Python scratch framework learning

Zh1z3ven 2020-11-15 23:51:43
python scratch framework learning


Scrapy frame

Scrapy install

Normal installation will report an error , There are two main reasons

0x01 upgrade pip3 package

python -m pip install -U pip

0x02 Manually install dependencies

Manual installation required wheel、lxml、Twisted、pywin32

pip3 install wheel
pip3 install lxml
pip3 install Twisted
pip3 install pywin32

0x03 install Scrapy

pip3 install scrapy

Scrapy Project management

0x01 Use scrapy Create a new crawler project

mkdir Scrapy
scrapy startproject myfirstpjt
cd myfirstpjt

image-20201110220849055

0x02 scrapy Relevant command

There are two kinds of orders , One is global command , One is project command

Global commands don't need to rely on Scrapy Project can be directly related to performance , The project command must depend on the project

stay Scrapy Use outside the directory where the project is located scrapy -h Show all global commands

C:\Users\LENOVO>scrapy -h
Scrapy 2.4.0 - no active project
Usage:
scrapy <command> [options] [args]
Available commands:
bench Run quick benchmark test
commands
fetch Fetch a URL using the Scrapy downloader
genspider Generate new spider using pre-defined templates
runspider Run a self-contained spider (without creating a project)
settings Get settings values
shell Interactive scraping console
startproject Create new project
version Print Scrapy version
view Open URL in browser, as seen by Scrapy
[ more ] More commands available when run from project directory
Use "scrapy <command> -h" to see more info about a command

fetch

fetch The command is mainly used to display the crawler crawling process

image-20201110224047794

0x03 Selectors

Support XPath CSS Selectors

meanwhile XPath The selector also has a .re() Method is used to extract data from regular expressions

, Different from using .xpath() perhaps .css() Method ,.re() Method returns unicode A string of list , So it's impossible to construct nested .re() call

establish Scrapy project

Writing small scripts or projects is equivalent to writing a composition on white paper , The framework will integrate some of the things that are often used to turn a composition question into a fill in question , Greatly reduced workload

scrapy startproject Project name ( for example todayMovie)

tree todayMovie

D:\pycharm\code\Scrapy>scrapy startproject todayMovie
New Scrapy project 'todayMovie', using template directory 'c:\python3.7\lib\site-packages\scrapy\templates\project', created in:
D:\pycharm\code\Scrapy\todayMovie
You can start your first spider with:
cd todayMovie
scrapy genspider example example.com
D:\pycharm\code\Scrapy>tree todayMovie
Folder PATH list
The volume serial number is 6858-7249
D:\PYCHARM\CODE\SCRAPY\TODAYMOVIE
└─todayMovie
└─spiders
D:\pycharm\code\Scrapy>

0x01 Use genspider Parameter new basic crawler

Create a new one called wuHanMovieSpider The crawler script for , Script search domain is mtime.com

scrapy genspider wuHanMovieSpider mtime.com

image-20201112222835234

0x02 About the documents under the framework

scrapy.cfg

 The main statement is that the default setting file location is todayMovie Under the module of settings file (setting.py), Defined as the project name todayMovie

items.py The role of a file is to define what items the crawler ultimately needs ,

pipelines.py The purpose of the document is to close the end .Scrapy The crawler crawled the content of the web page after , How to deal with these contents depends on pipelines.py How to set up

Need modification 、 The only thing to fill in the blanks is 4 File , they Namely items.py、settings.py、pipelines.py、wuHanMovieSpider.py.

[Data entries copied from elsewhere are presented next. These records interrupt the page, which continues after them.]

(** X22.  What a successful [merge] returns: a corpus whose atom table is
    the concatenation of the inputs' atom tables, in the order of the inputs,
    and whose registry has an entry for exactly the chunk names the inputs
    register; an entry refers to the merged corpus, and its [chunks] and
    [chunk_atoms] tables are the concatenations of that name's tables across
    the inputs. *)
Theorem merge_concatenates (h h' : heap) (corpora : list loc) (l : loc) :
  merge same_types key_rank h corpora = Ok (l, h') →
  ∃ corps c0 merged,
    Forall2 (λ l corp, h !! l = Some corp) corpora corps ∧
    head corps = Some c0 ∧
    h' !! l = Some merged ∧
    atoms merged = mkTable (names (atoms c0)) (corps ≫= (λ corp, rows (atoms corp))) ∧
    (∀ k, is_Some (registry merged !! k) ↔
          ∃ corp, corp ∈ corps ∧ is_Some (registry corp !! k)) ∧
    (∀ k ch, registry merged !! k = Some ch →
       corpus ch = l ∧
       rows (chunks ch) = corps ≫= chunk_rows_of k ∧
       rows (chunk_atoms ch) = corps ≫= chunk_atom_rows_of k).
Proof.
  intros (corps & merged_atoms & reg & Hderef & Hatoms & Hreg & -> & ->)%merge_Ok.
  apply concat_tables_inv in Hatoms as (t0 & Hhead & _ & ->).
  destruct corps as [|c0 corps']; [done|]. injection Hhead as <-.
  set (corps := c0 :: corps') in *.
  set (keys := ⋃ ((λ corp, dom (registry corp)) <$> corps) : gset string) in *.
  set (F := λ k : string,
         k_chunks ← mapM_result (λ corp, registry_lookup corp k) corps;
         cs ← pa.concat_tables same_types (chunks <$> k_chunks);
         cas ← pa.concat_tables same_types (chunk_atoms <$> k_chunks);
         Ok (mkChunks (fresh (dom h)) cs cas)).
  rewrite (foldM_result_ext _ (λ reg k, v ← F k; Ok (<[k := v]> reg))) in Hreg.
  2:{ intros reg1 k. unfold F.
      destruct (mapM_result _ corps) as [k_chunks|]; [|done]. cbn [mbind result_bind].
      destruct (pa.concat_tables _ (chunks <$> _)); [|done]. cbn [mbind result_bind].
      by destruct (pa.concat_tables _ (chunk_atoms <$> _)). }
  pose proof (foldM_insert_inv F _ _ _ Hreg) as Hentries.
  assert (∀ k, k ∈ iteration_order key_rank keys ↔
               ∃ corp, corp ∈ corps ∧ is_Some (registry corp !! k)) as Hkeys.
  { intros k. rewrite iteration_order_elem_of. unfold keys.
    rewrite elem_of_union_list. split.
    - intros (X & HX & Hk). apply list_elem_of_fmap in HX as (corp & -> & Hcorp).
      exists corp. split; [done|]. by apply elem_of_dom.
    - intros (corp & Hcorp & Hk). exists (dom (registry corp)).
      split; [|by apply elem_of_dom]. apply list_elem_of_fmap. by exists corp. }
  exists corps, c0, (mkCorpus (mkTable (names (atoms c0)) ((atoms <$> corps) ≫= rows)) reg).
  split; [done|]. split; [done|]. split; [by rewrite lookup_insert_eq|].
  cbn [atoms registry]. split; [|split].
  - f_equal. apply bind_Forall2_ext, Forall2_fmap_r, Forall_Forall2_diag.
    by apply Forall_true.
  - intros k. rewrite <-Hkeys. specialize (Hentries k).
    destruct (decide (k ∈ iteration_order key_rank keys)) as [Hin|Hnotin].
    + destruct Hentries as (v & _ & ->). split; [done|by eexists].
    + rewrite Hentries, lookup_empty. split; [by intros [? ?]|done].
  - intros k ch Hch. specialize (Hentries k).
    destruct (decide (k ∈ iteration_order key_rank keys)) as [Hin|Hnotin].
    2:{ by rewrite Hentries, lookup_empty in Hch. }
    destruct Hentries as (v & Hv & Hlookup). rewrite Hlookup in Hch. injection Hch as ->.
    unfold F in Hv.
    apply bind_Ok in Hv as (k_chunks & Hlook & Hv).
    apply bind_Ok in Hv as (cs & Hcs & Hv).
    apply bind_Ok in Hv as (cas & Hcas & [= <-]).
    apply mapM_registry_lookup_Ok in Hlook.
    apply concat_tables_inv in Hcs as (t1 & _ & _ & ->).
    apply concat_tables_inv in Hcas as (t2 & _ & _ & ->).
    cbn [corpus chunks chunk_atoms rows]. split; [done|]. split.
    + apply bind_Forall2_ext, Forall2_fmap_r.
      eapply Forall2_impl; [exact Hlook|]. intros corp ch' Hk.
      unfold chunk_rows_of. by rewrite Hk.
    + apply bind_Forall2_ext, Forall2_fmap_r.
      eapply Forall2_impl; [exact Hlook|]. intros corp ch' Hk.
      unfold chunk_atom_rows_of. by rewrite Hk.
Qed.

End merge_facts.

Lemma merge_concatenates_witness :
  ∃ l h',
    merge Example.same_types Example.key_rank Example.copies [Example.self; 1%nat]
    = Ok (l, h') ∧
    ∃ corps c0 merged,
      Forall2 (λ l corp, Example.copies !! l = Some corp) [Example.self; 1%nat] corps ∧
      head corps = Some c0 ∧
      h' !! l = Some merged ∧
      atoms merged = mkTable (names (atoms c0)) (corps ≫= (λ corp, rows (atoms corp))) ∧
      (∀ k, is_Some (registry merged !! k) ↔
            ∃ corp, corp ∈ corps ∧ is_Some (registry corp !! k)) ∧
      (∀ k ch, registry merged !! k = Some ch →
         corpus ch = l ∧
         rows (chunks ch) = corps ≫= chunk_rows_of k ∧
         rows (chunk_atoms ch) = corps ≫= chunk_atom_rows_of k).
Proof.
  eexists _, _. split; [vm_compute; reflexivity|].
  apply (merge_concatenates Example.same_types Example.key_rank
           Example.copies _ [Example.self; 1%nat]).
  vm_compute. reflexivity.
Defined.

Lemma merge_leaves_inputs_alone_witness :
  ∃ l h',
    merge Example.same_types Example.key_rank Example.copies [Example.self; 1%nat] = Ok (l, h') ∧
    Example.copies !! l = None ∧ is_Some (h' !! l) ∧
    (∀ l0, is_Some (Example.copies !! l0) → h' !! l0 = Example.copies !! l0) ∧
    (registry_closed Example.copies → registry_closed h').
Proof.
  eexists _, _. split; [vm_compute; reflexivity|].
  apply (merge_leaves_inputs_alone Example.same_types Example.key_rank Example.copies _ [Example.self; 1%nat]).
  vm_compute. reflexivity.
Defined.

Lemma merge_succeeds_only_on_compatible_witness :
  ∃ c0 corps,
    Forall2 (λ l corp, Example.copies !! l = Some corp) [Example.self; 1%nat] corps ∧
    head corps = Some c0 ∧
    Forall (compatible c0) corps.
Proof.
  eapply (merge_succeeds_only_on_compatible Example.same_types Example.key_rank Example.copies _ [Example.self; 1%nat]).
  vm_compute. reflexivity.
Defined.

(** ** core.py and filters.py: chains of filters *)

Section filter_chains.

Variable cast_kernel : string → list value → list value → result (list (option bool)).
Variable select_k_impl : list value → nat → pc.sort_order → list nat.

(** X5.  [chunks.filter(f1, .., fn, g1, .., gm)] is
    [chunks.filter(f1, .., fn).filter(g1, .., gm)], failures included. *)
Theorem Chunks_filter_app (fs1 fs2 : list ChunkFilter) (c : Chunks) :
  Chunks_filter cast_kernel select_k_impl (fs1 ++ fs2) c
  = Chunks_filter cast_kernel select_k_impl fs1 c ≫= Chunks_filter cast_kernel select_k_impl fs2.
Proof.
  revert c. induction fs1 as [|f fs1 IH]; intros c; [done|].
  change ((f :: fs1) ++ fs2) with (f :: (fs1 ++ fs2)). cbn [Chunks_filter].
  destruct (ChunkFilter_call cast_kernel select_k_impl f c) as [c1|e]; [|done].
  cbn [mbind result_bind]. apply IH.
Qed.






End filter_chains.


(** ** filters.py: Threshold *)







(** ** core.py: enrich and select *)

Lemma get_zip_with_old (ns : list string) (n m : string) (rs : list row) (vs : list value) :
  m ∈ ns → length vs = length rs →
  get m <$> zip_with (λ r v, project ns r ++ [(n, v)]) rs vs = get m <$> rs.
Proof.
  intros Hm. revert vs. induction rs as [|r rs IH]; intros [|v vs] Hlen; try done.
  cbn [zip_with]. rewrite !fmap_cons. f_equal; [|apply IH; by simplify_eq/=].
  rewrite get_app, decide_True by by rewrite project_keys. by apply get_project.
Qed.

Lemma get_zip_with_new (ns : list string) (n : string) (rs : list row) (vs : list value) :
  n ∉ ns → length vs = length rs →
  get n <$> zip_with (λ r v, project ns r ++ [(n, v)]) rs vs = vs.
Proof.
  intros Hn. revert vs. induction rs as [|r rs IH]; intros [|v vs] Hlen; try done.
  cbn [zip_with]. rewrite !fmap_cons. f_equal; [|apply IH; by simplify_eq/=].
  rewrite get_app, decide_False by by rewrite project_keys.
  simpl. by rewrite decide_True.
Qed.

Lemma append_column_Ok (n : string) (vs : list value) (t t1 : Table) :
  pa.append_column n vs t = Ok t1 →
  length vs = length (rows t) ∧
  names t1 = names t ++ [n] ∧
  length (rows t1) = length (rows t) ∧
  (∀ m, m ∈ names t → get m <$> rows t1 = get m <$> rows t) ∧
  (n ∉ names t → get n <$> rows t1 = vs).
Proof.
  unfold pa.append_column. case_decide as Hlen; [|done]. intros [= <-].
  cbn [names rows]. repeat split; try done.
  - rewrite length_zip_with. lia.
  - intros m Hm. by apply get_zip_with_old.
  - intros Hn. by apply get_zip_with_new.
Qed.

(** Appending the columns of a list of named computations, as [enrich] and
    [select] do. *)
Lemma append_columns_Ok {A} (vals : A → result (list value)) (name : A → string)
    (es : list A) (t t' : Table) :
  foldM_result (λ t e, vs ← vals e; pa.append_column (name e) vs t) t es = Ok t' →
  names t' = names t ++ (name <$> es) ∧
  length (rows t') = length (rows t) ∧
  (∀ m, m ∈ names t → get m <$> rows t' = get m <$> rows t) ∧
  (NoDup (names t ++ (name <$> es)) →
   Forall (λ e, vals e = Ok (get (name e) <$> rows t')) es).
Proof.
  revert t. induction es as [|e es IH]; intros t; cbn [foldM_result].
  - intros [= <-]. rewrite app_nil_r. by repeat split.
  - intros (t1 & Ht1 & Hfold)%bind_Ok.
    apply bind_Ok in Ht1 as (vs & Hvs & Ht1).
    apply append_column_Ok in Ht1 as (Hlen & Hnames1 & Hlen1 & Hold1 & Hnew1).
    destruct (IH t1 Hfold) as (Hnames & Hlen' & Hold & Hnew).
    rewrite Hnames1 in Hnames, Hold, Hnew. rewrite <-app_assoc in Hnames, Hnew.
    split; [done|]. split; [congruence|]. split.
    + intros m Hm. rewrite Hold by (apply elem_of_app; by left). by apply Hold1.
    + intros Hnd. rewrite fmap_cons in Hnd. constructor; [|by apply Hnew].
      rewrite Hvs. f_equal. rewrite Hold by (apply elem_of_app; right; apply list_elem_of_here).
      symmetry. apply Hnew1. apply NoDup_app in Hnd as (_ & Hdisjoint & _).
      intros Hin. apply (Hdisjoint _ Hin). apply list_elem_of_here.
Qed.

among items.py Decide which items to climb ,wuHanMovieSpider.py Decide how to climb , settings.py Decide who is going to handle the crawling content ,pipelines.py Decide what to do with the crawled content

0x03 xpath Selectors

selector = response.xpath('/html/body/div[@id='homeContentRegion']//text()')[0].extract()

extract() Return to the selected content Unicode character string .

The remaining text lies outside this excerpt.